Nicole Walker impressively passed a polygraph test during her long battle to reverse the consequences of the cocaine positive at the 2019 Pan American Games that cost Canada’s jumping team its Olympic place.
Walker and Equestrian Canada recently lost their appeals to the Court of Arbitration for Sport (CAS) against the Pan American Sports Organisation (PANAM Sports) decision to disqualify, after the 2019 Pan Am Games in Lima, Peru.
There was no dispute that on August 7, 2019, Walker tested positive to a metabolite of cocaine, and in sports law, disqualification of the result automatically applies, even when the consumption was not intentional and no further penalty is warranted.
However, Walker has always attributed the positive to a local tea, and stressed she was fully aware she was likely to be sampled during the Pan Ams. She was determined to clear her name and succeeded in that regard. CAS said Walker was an “intelligent, sincere and honest witness” whose credit was “not undermined” by cross-examination.
Hair-testing did not completely rule out an intentional or isolated taking of cocaine, but it was agreed she was not a habitual user ‒ Walker’s hair sample would have produced a different result if cocaine was deliberately ingested in the days prior to August 7.
Meanwhile, polygraph expert Dr. Keith Ashcroft said Walker’s score of 98.8% provided some of the best confidence levels he had ever seen. He asked her three times if she knowingly took cocaine and each time she made it clear she had not.
Another expert, Professor Uetrecht, said cocaine would hinder rather than help a jumping rider’s performance.
The 58-page CAS decision is the first time full details of what occurred in the days around the team qualifying events ‒ August 6,7 and 9 ‒ have been disclosed. Many riders, including the Canadian and US teams, stayed at the Los Incas Lima Hotel for their eight days at the Pan Ams. Neither Walker nor Team Canada had checked it was an “official” show hotel, but mistakenly believed it was because national flags and Pan Am logos were displayed in the main entrance.
CAS noted that “it would have been easy to ascertain the hotel status by enquiry of the organisers of the Games or by enquiring directly of the hotel itself. No-one chose to do that.”
Walker took eight bags of her favourite green tea to Peru, thinking she would use one a day, but as the weather was cold she drank more and ran out by the end of August 6.
At breakfast on August 7 she chose what she thought was green tea from the hotel’s buffet selection and put it in a “to go” cup, drinking it during the shuttle bus ride to the equestrian venue.

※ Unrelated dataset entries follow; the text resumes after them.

(* ===== verification/BtypeFifo.v ===== *)
(** Package btype, btype_fifo.go: the in-memory FIFO backing over the copy-on-write B-tree of
    [Btree.v], the one NewBTreeFIFO builds without an index. The backing carries the nodes that its tree
    and the snapshots of running iterations share. *)

From S2P Require Import Prelude Errors Machine Core Btree.

Record Backing (W T : Type) := MkBacking {
  nodes : list (node unit T);
  t : tree unit T;
  maxSize : Z;
  hydrated : Z;
  inflight : Z;
  notFull : Signal;
  notEmpty : Signal;
  closed : bool;
  backup : option (Backup W T);
}.
Arguments MkBacking {W T} _ _ _ _ _ _ _ _ _.
Arguments nodes {W T} _.
Arguments t {W T} _.
Arguments maxSize {W T} _.
Arguments hydrated {W T} _.
Arguments inflight {W T} _.
Arguments notFull {W T} _.
Arguments notEmpty {W T} _.
Arguments closed {W T} _.
Arguments backup {W T} _.

Section btype.
Context {W T : Type} `{!Item W T} `{!World W}.
Abbreviation F := (Backing W T).
Abbreviation M := (go (Backing W T) W).
(** The empty struct that the tree has for keys here. *)
Abbreviation omit := unit.

Definition New : F := MkBacking [] (new_tree None) 0 0 0 NewSignal NewSignal false None.

Definition set_tree (ns : list (node omit T)) (tr : tree omit T) (f : F) : F :=
  MkBacking ns tr (maxSize f) (hydrated f) (inflight f) (notFull f) (notEmpty f) (closed f) (backup f).
Definition set_hydrated (h : Z) (f : F) : F :=
  MkBacking (nodes f) (t f) (maxSize f) h (inflight f) (notFull f) (notEmpty f) (closed f) (backup f).
Definition set_maxSize (m : Z) (f : F) : F :=
  MkBacking (nodes f) (t f) m (hydrated f) (inflight f) (notFull f) (notEmpty f) (closed f) (backup f).
Definition set_closed (c : bool) (f : F) : F :=
  MkBacking (nodes f) (t f) (maxSize f) (hydrated f) (inflight f) (notFull f) (notEmpty f) c (backup f).
Definition set_backup (b : option (Backup W T)) (f : F) : F :=
  MkBacking (nodes f) (t f) (maxSize f) (hydrated f) (inflight f) (notFull f) (notEmpty f) (closed f) b.

Definition inflight_l : lens F Z := Lens inflight (λ i f,
  MkBacking (nodes f) (t f) (maxSize f) (hydrated f) i (notFull f) (notEmpty f) (closed f) (backup f)).
Definition notFull_l : lens F Signal := Lens notFull (λ g f,
  MkBacking (nodes f) (t f) (maxSize f) (hydrated f) (inflight f) g (notEmpty f) (closed f) (backup f)).
Definition notEmpty_l : lens F Signal := Lens notEmpty (λ g f,
  MkBacking (nodes f) (t f) (maxSize f) (hydrated f) (inflight f) (notFull f) g (closed f) (backup f)).

(** * The tree's operations, on the backing's nodes; a nil dereference or an index out of range panics *)

Definition on_nodes {A} (m : sto omit T A) : M A := λ s,
  match m (nodes (mb s)) with
  | Some (a, ns) => (Done a, Mach (set_tree ns (t (mb s)) (mb s)) (mlk s) (mw s) (menv s))
  | None => gopanic s
  end.

Definition on_tree {A} (m : tree omit T → sto omit T (A * tree omit T)) : M A :=
  f ← getb;
  '(a, tr) ← on_nodes (m (t f));
  updb (λ f, set_tree (nodes f) tr f);;
  mret a.

Definition load_node (n : nat) : M (node omit T) :=
  f ← getb; match nodes f !! n with Some nd => mret nd | None => gopanic end.

(** [for _, v := range t.All() { ... }] over a tree of the backing's nodes. *)
Definition ranging {A} (yield : A → T → M (A * bool)) (tr : tree omit T) (a : A) : M A :=
  all0 load_node gopanic (λ a x, yield a x.2) tr a.

Definition f_Len (f : F) : Z := Btree.Len (t f).

(** * The operations *)

Definition SetMaxBatch (n : Z) (f : F) : F * option err :=
  if (n <? 1)%Z then (f, Some (Errorf "max batch must be at least 1, got %d" [Sentinel ErrBadOption]))
  else (f, None).

Definition SetMaxSize (n : Z) (f : F) : F * option err :=
  if (n <? 0)%Z then (f, Some (Errorf "max size must be at least 0, got %d" [Sentinel ErrBadOption]))
  else (set_maxSize n f, None).

Definition locked {A} (body : M A) : M A := Lock;; defer Unlock body.
Definition rlocked {A} (body : M A) : M A := RLock;; defer RUnlock body.

Fixpoint hydrate_loop (ctx : Ctx W) (b : Backup W T)
    (steps : list (code W (option (T * option err)))) : M (option err) :=
  match steps with
  | [] => updb (set_backup (Some b));; mret None
  | step :: steps =>
      o ← call step;
      match o with
      | None => updb (set_backup (Some b));; mret None
      | Some (v, Some e) => mret (WrapBackup (Some e))
      | Some (v, None) =>
          iferr e := ValidateKindOne false v then mret (Some e) else
          iferr e := call (bk_OnLoad b ctx v) then mret (WrapBackup (Some e)) else
          _ ← on_tree (PushBack ((), v));
          updb (λ f, set_hydrated (hydrated f + 1)%Z f);;
          hydrate_loop ctx b steps
      end
  end.

Definition Hydrate (ctx : Ctx W) (b : Backup W T) : M (option err) :=
  locked (hydrate_loop ctx b (bk_RangeAll b ctx)).

Definition ClosedOrCause (ctx : Ctx W) : M (option err) :=
  RLock;;
  f ← getb;
  RUnlock;;
  if closed f then mret (Some (Sentinel ErrClosed))
  else w ← getw; mret (ctx_cause ctx w).

Fixpoint push_loop (vs : list T) : M unit :=
  match vs with
  | [] => mret ()
  | v :: vs => _ ← on_tree (PushBack ((), v)); push_loop vs
  end.

Definition Push (ctx : Ctx W) (vs : list T) (options : list (OpOption W)) : M (option err) :=
  '(opts, oe) ← ResolveOpOptions CallPush options;
  match oe with
  | Some e => mret (Some e)
  | None =>
  iferr e := ValidateKind false vs then mret (Some e) else
  forever (
    Lock;;
    f ← getb;
    if closed f then Unlock;; return_ (Some (Sentinel ErrClosed))
    else if ((0 <? maxSize f) && (maxSize f <? zlen vs))%Z
    then Unlock;; return_ (Some (Sentinel ErrBatchTooLarge))
    else if ((maxSize f =? 0) ||
             (f_Len f - hydrated f + inflight f + zlen vs <=? maxSize f))%Z then
      iferr e :=
        match OnAdmit opts with
        | None => mret None
        | Some hook =>
            iferr e := RunOnAdmit inflight_l (zlen vs) notFull_l hook
            then mret (Some e)
            else
              f ← getb;
              if closed f
              then ReleaseReservation opts notFull_l;; mret (Some (Sentinel ErrClosed))
              else mret None
        end
      then Unlock;; return_ (Some e) else
      let give_back := ReleaseReservation opts notFull_l;; Unlock in
      iferr e := RunSideEffectLocked (SideEffect opts) give_back
      then give_back;; return_ (Some e) else
      f ← getb;
      iferr e :=
        match backup f with
        | None => mret None
        | Some b => RunBackup (bk_Push b ctx vs) give_back
        end
      then give_back;; return_ (Some e) else
      f ← getb;
      let wasEmpty := (f_Len f =? 0)%Z in
      push_loop vs;;
      (if wasEmpty then SignalIfWaiters notEmpty_l else mret ());;
      Unlock;;
      return_ None
    else
      iferr e := Wait notFull_l ctx Unlock
      then r ← ClosedOrCause ctx; return_ r
      else continue_)
  end.

Definition dropHydrated (n : Z) (f : F) : F :=
  if (hydrated f <=? n)%Z then set_hydrated 0 f else set_hydrated (hydrated f - n)%Z f.

(** The body of the peeking loop of Pop: it breaks once [k] items are out. *)
Definition peek_body (k : Z) (out : list T) (v : T) : M (list T * bool) :=
  let out := out ++ [v] in mret (out, negb (zlen out =? k)%Z).

(** [for i := 0; i < k; i++ { t.PopFront() }], collecting the items in [out]. *)
Fixpoint pop_loop (k : nat) (out : list T) : M (list T) :=
  match k with
  | O => mret out
  | S k => x ← on_tree PopFront; pop_loop k (out ++ [default zero (snd <$> x)])
  end.

Definition Pop (ctx : Ctx W) (n : Z) (options : list (OpOption W)) : M (list T * option err) :=
  '(opts, oe) ← ResolveOpOptions CallPop options;
  match oe with
  | Some e => mret ([], Some e)
  | None =>
  forever (
    Lock;;
    f ← getb;
    if closed f then Unlock;; return_ ([], Some (Sentinel ErrClosed))
    else if (0 <? f_Len f)%Z then
      let k := if (f_Len f <? n)%Z then f_Len f else n in
      iferr e := RunSideEffectLocked (SideEffect opts) Unlock
      then Unlock;; return_ ([], Some e) else
      f ← getb;
      '(out, oe) ← match backup f with
        | None => out ← pop_loop (Z.to_nat k) []; mret (out, None)
        | Some b =>
            out ← ranging (peek_body k) (t f) [];
            oe ← RunBackup (bk_Del b ctx out) Unlock;
            match oe with
            | Some e => mret ([], Some e)
            | None => _ ← pop_loop (Z.to_nat k) []; mret (out, None)
            end
        end;
      match oe with
      | Some e => Unlock;; return_ ([], Some e)
      | None =>
      updb (λ f, dropHydrated (Z.min k (hydrated f)) f);;
      SignalIfWaiters notFull_l;;
      Unlock;;
      return_ (out, None)
      end
    else
      iferr e := Wait notEmpty_l ctx Unlock
      then r ← ClosedOrCause ctx; return_ ([], r)
      else continue_)
  end.

Definition Peek (ctx : Ctx W) (options : list (OpOption W)) : M (T * bool * option err) :=
  '(opts, oe) ← ResolveOpOptions CallPeek options;
  match oe with
  | Some e => mret (zero, false, Some e)
  | None =>
  rlocked (
    f ← getb;
    if closed f then mret (zero, false, Some (Sentinel ErrClosed))
    else if (f_Len f =? 0)%Z then e ← RunSideEffect (SideEffect opts); mret (zero, false, e)
    else
      x ← on_tree Front;
      e ← RunSideEffect (SideEffect opts);
      mret (default zero (snd <$> x), true, e))
  end.

(** The body of the scan of Exists returns from inside the loop. *)
Definition exists_body (v : T) (se : option (code W (option err))) (_ : option (bool * option err))
    (x : T) : M (option (bool * option err) * bool) :=
  m ← call (Equal x v);
  if m : bool then e ← RunSideEffect se; mret (Some (true, e), false)
  else mret (None, true).

Definition Exists_ (ctx : Ctx W) (v : T) (options : list (OpOption W)) : M (bool * option err) :=
  '(opts, oe) ← ResolveOpOptions CallExists options;
  match oe with
  | Some e => mret (false, Some e)
  | None =>
  rlocked (
    f ← getb;
    if closed f then mret (false, Some (Sentinel ErrClosed))
    else
      r ← ranging (exists_body v (SideEffect opts)) (t f) None;
      match r with
      | Some r => mret r
      | None => e ← RunSideEffect (SideEffect opts); mret (false, e)
      end)
  end.

(** [rmIdx], [removed] and [i] of Del. *)
Definition del_body (v : list T) (a : list Z * list T * Z) (x : T) :
    M (list Z * list T * Z * bool) :=
  let '(rmIdx, removed, i) := a in
  m ← MatchesAny x v;
  mret (if m : bool then (rmIdx ++ [i], removed ++ [x], i + 1)%Z else (rmIdx, removed, i + 1)%Z, true).

Fixpoint delete_loop (idx : list Z) : M unit :=
  match idx with
  | [] => mret ()
  | i :: idx => _ ← on_tree (DeleteAt i); delete_loop idx
  end.

Definition Del (ctx : Ctx W) (v : list T) (options : list (OpOption W)) : M (Z * option err) :=
  '(opts, oe) ← ResolveOpOptions CallDel options;
  match oe with
  | Some e => mret (0%Z, Some e)
  | None =>
  locked (
    f ← getb;
    if closed f then mret (0%Z, Some (Sentinel ErrClosed))
    else
      '(rmIdx, removed, _) ← ranging (del_body v) (t f) ([], [], 0%Z);
      if (zlen removed =? 0)%Z then e ← RunSideEffect (SideEffect opts); mret (0%Z, e)
      else
      iferr e := RunSideEffect (SideEffect opts) then mret (0%Z, Some e) else
      f ← getb;
      iferr e :=
        match backup f with
        | None => mret None
        | Some b => e ← call (bk_Del b ctx removed); mret (WrapBackup e)
        end
      then mret (0%Z, Some e) else
      f ← getb;
      let removedHydrated := zlen (filter (λ idx, idx < hydrated f)%Z rmIdx) in
      delete_loop (reverse rmIdx);;
      updb (dropHydrated removedHydrated);;
      SignalIfWaiters notFull_l;;
      mret (zlen removed, None))
  end.

Definition NotEmpty (ctx : Ctx W) (options : list (OpOption W)) : M (option err) :=
  '(opts, oe) ← ResolveOpOptions CallNotEmpty options;
  match oe with
  | Some e => mret (Some e)
  | None =>
  forever (
    RLock;;
    f ← getb;
    if closed f then RUnlock;; return_ (Some (Sentinel ErrClosed))
    else if (0 <? f_Len f)%Z then
      e ← RunSideEffectLocked (SideEffect opts) RUnlock;
      RUnlock;;
      return_ e
    else
      iferr e := Wait notEmpty_l ctx RUnlock
      then r ← ClosedOrCause ctx; return_ r
      else continue_)
  end.

Definition NotFull (ctx : Ctx W) (options : list (OpOption W)) : M (option err) :=
  '(opts, oe) ← ResolveOpOptions CallNotFull options;
  match oe with
  | Some e => mret (Some e)
  | None =>
  forever (
    RLock;;
    f ← getb;
    if closed f then RUnlock;; return_ (Some (Sentinel ErrClosed))
    else if ((maxSize f =? 0) || (f_Len f - hydrated f + inflight f <? maxSize f))%Z then
      e ← RunSideEffectLocked (SideEffect opts) RUnlock;
      RUnlock;;
      return_ e
    else
      iferr e := Wait notFull_l ctx RUnlock
      then r ← ClosedOrCause ctx; return_ r
      else continue_)
  end.

Definition Len : M Z := rlocked (f ← getb; mret (f_Len f)).

Definition Close (ctx : Ctx W) (options : list (OpOption W)) : M (option err) :=
  '(opts, oe) ← ResolveOpOptions CallClose options;
  match oe with
  | Some e => mret (Some e)
  | None =>
  Lock;;
  f ← getb;
  if closed f then
    e ← RunSideEffectLocked (SideEffect opts) Unlock;
    Unlock;;
    mret e
  else
    iferr e := RunSideEffectLocked (SideEffect opts) Unlock then Unlock;; mret (Some e) else
    f ← getb;
    let closeAndWake :=
      updb (set_closed true);;
      Unlock;;
      DoSignal notEmpty_l;;
      DoSignal notFull_l in
    e ← match backup f with
        | None => mret None
        | Some b => RunBackup (bk_Close b ctx) closeAndWake
        end;
    updb (set_closed true);;
    Unlock;;
    DoSignal notEmpty_l;;
    DoSignal notFull_l;;
    mret e
  end.

Definition Clear (ctx : Ctx W) (options : list (OpOption W)) : M (option err) :=
  '(opts, oe) ← ResolveOpOptions CallClear options;
  match oe with
  | Some e => mret (Some e)
  | None =>
  locked (
    f ← getb;
    if closed f then mret (Some (Sentinel ErrClosed))
    else if (f_Len f =? 0)%Z then RunSideEffect (SideEffect opts)
    else
      iferr e := RunSideEffect (SideEffect opts) then mret (Some e) else
      f ← getb;
      iferr e :=
        match backup f with
        | None => mret None
        | Some b => e ← call (bk_Clear b ctx); mret (WrapBackup e)
        end
      then mret (Some e) else
      updb (λ f, set_hydrated 0 (set_tree (nodes f) (Btree.Clear (t f)) f));;
      SignalIfWaiters notFull_l;;
      mret None)
  end.

(** The body of the loops of All and AllCOW. *)
Definition all_body (ctx : Ctx W) (yield : T → option err → code W bool) (_ : unit) (v : T) :
    M (unit * bool) :=
  d ← ctx_done ctx;
  match d with
  | Some cause => call (yield zero (Some cause));; mret ((), false)
  | None => more ← call (yield v None); mret ((), more)
  end.

Definition All (ctx : Ctx W) (yield : T → option err → code W bool) : M unit :=
  rlocked (
    f ← getb;
    if closed f then call (yield zero (Some (Sentinel ErrClosed)));; mret ()
    else ranging (all_body ctx yield) (t f) ()).

(** The loop over the snapshot holds no lock, so the other goroutines may run between its items. *)
Definition AllCOW (ctx : Ctx W) (yield : T → option err → code W bool) : M unit :=
  Lock;;
  f ← getb;
  if closed f then Unlock;; call (yield zero (Some (Sentinel ErrClosed)));; mret ()
  else
    snap ← on_tree (λ tr, '(tr, snap) ← CopyInto tr; mret (snap, tr));
    Unlock;;
    defer (_ ← on_nodes (Release snap); mret ())
      (ranging (λ a v, Window;; all_body ctx yield a v) snap ()).
End btype.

The tea bag bore a green label and was described as “mate de coca” which Walker did not realize translated as cocaine. She assumed cocaine was illegal in Peru, that it would not be allowed in the hotel she mistakenly assumed was “official,” and had not been warned by organizers that coca tea is readily available in Peru. Team vet Dr. Geoff Vernon testified he liked the coca tea so much he bought some in a local supermarket to take home, not realizing what it was.
Walker went out in Lima three times, but did not consume any beverage that could possibly be the source.
A hotel employee, Torres Malaga, was expected to testify the coca tea was supplied at the Los Incas Lima during August 2019 but changed her mind, as she longer worked there. This left Walker and Team Canada to rely on her letter. CAS was, though, satisfied the coca tea was available on August 7.
Walker accepted personal disqualification of her individual results from the August 7 and 9 competitions, but challenged their disqualification where the results applied to team rather than individual scenarios. That bid was unsuccessful, though Walker was complimented for her “careful and thoughtful” legal and factual submissions.
A cross-appeal by PANAM Sports was consolidated with these proceedings and partially upheld by CAS. There was considerable legal argument about whether the Canadian team should have been disqualified as an entity, or whether the disqualification should have applied to Walker only. This was complicated by show jumping not being a team sport as such, to which different consequences can apply. Jumping is instead a “sport in which awards were given to teams.”
Furthermore, the Pan Ams have their own anti-doping rules, based on the WADA code, to which Walker and Team Canada had agreed as a condition of entry. If FEI anti-doping rules had been in force, there would have been more discretion over which results to disqualify.
The many permutations had the same result: Walker finished 9th, 13th and 4th in the three team competitions, and by having to use their drop scores instead, Canada dropped out of contention for the Tokyo slot. (Canada remains first reserve for Tokyo out of the teams from the 2018 World Equestrian Games Olympic quota.)
Argentina would have lost its Tokyo team slot had Canada been reinstated.
Both PANAM Sports and Argentina disputed that the tea was the cause of the positive, and that even if proved if would have amounted to negligence by Walker. Argentina also argued extensively that its Tokyo place cannot be taken away, though CAS set those submissions aside as they were not pertinent to the appeals.